(Collected data)

************

(** * FLORIS wake combination: the fractional-norm strategy

    A shallow embedding of
    [floris/simulation/wake_combination/fractional_norm.py]
    (class [FractionalNorm]) and the properties of its specification.

    Layout of the development:
    - [Float64]: the float64 arithmetic the module obtains from Python and
      NumPy, as an interface, with the real numbers as one implementation;
    - [ndarray] and NumPy's broadcasting of elementwise operations;
    - Python values, exceptions, the store of arrays and the state-and-error
      monad the methods run in;
    - the class itself: [default_parameters], [__init__], [function] and the
      two property setters;
    - the properties. *)

From Stdlib Require Import ZArith QArith Qreals Reals Lra List.
From stdpp Require Import base tactics option list gmap strings.

Local Open Scope string_scope.

(** ** Float64 arithmetic *)

(** The operations on float64 that the module uses, all provided by Python
    and NumPy: literals ([of_Q q] is the float written [q], so [of_Q (3#2)]
    is [1.5]), [x + y], [x / y], [x ** y] and [x == y]. *)
Class Float64 (F : Type) := {
  of_Q : Q -> F;
  fadd : F -> F -> F;
  fdiv : F -> F -> F;
  fpow : F -> F -> F;
  feqb : F -> F -> bool
}.

(** The conversion of a Python [int] operand to float64. *)
Definition of_Z `{Float64 F} (z : Z) : F := of_Q (inject_Z z).

(** The facts of IEEE-754 arithmetic that the algebraic properties rest on:
    addition is commutative, raising to the power [1.0] and dividing [1.0]
    by [1.0] are exact, and [1.0 == 0.0] is false. *)
Class Float64Laws (F : Type) `{Float64 F} : Prop := {
  fadd_comm : forall x y : F, fadd x y = fadd y x;
  fpow_1_r : forall x : F, fpow x (of_Z 1) = x;
  fdiv_1_1 : fdiv (of_Z 1) (of_Z 1) = of_Z 1 :> F;
  feqb_1_0 : feqb (of_Z 1 : F) (of_Z 0) = false
}.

************

TASK BRIEF.
Starting with the first line of the entries, transcribe every line up to and including the one with "- the properties. *)".

ANSWER SECTION.
(** * FLORIS wake combination: the fractional-norm strategy

    A shallow embedding of
    [floris/simulation/wake_combination/fractional_norm.py]
    (class [FractionalNorm]) and the properties of its specification.

    Layout of the development:
    - [Float64]: the float64 arithmetic the module obtains from Python and
      NumPy, as an interface, with the real numbers as one implementation;
    - [ndarray] and NumPy's broadcasting of elementwise operations;
    - Python values, exceptions, the store of arrays and the state-and-error
      monad the methods run in;
    - the class itself: [default_parameters], [__init__], [function] and the
      two property setters;
    - the properties. *)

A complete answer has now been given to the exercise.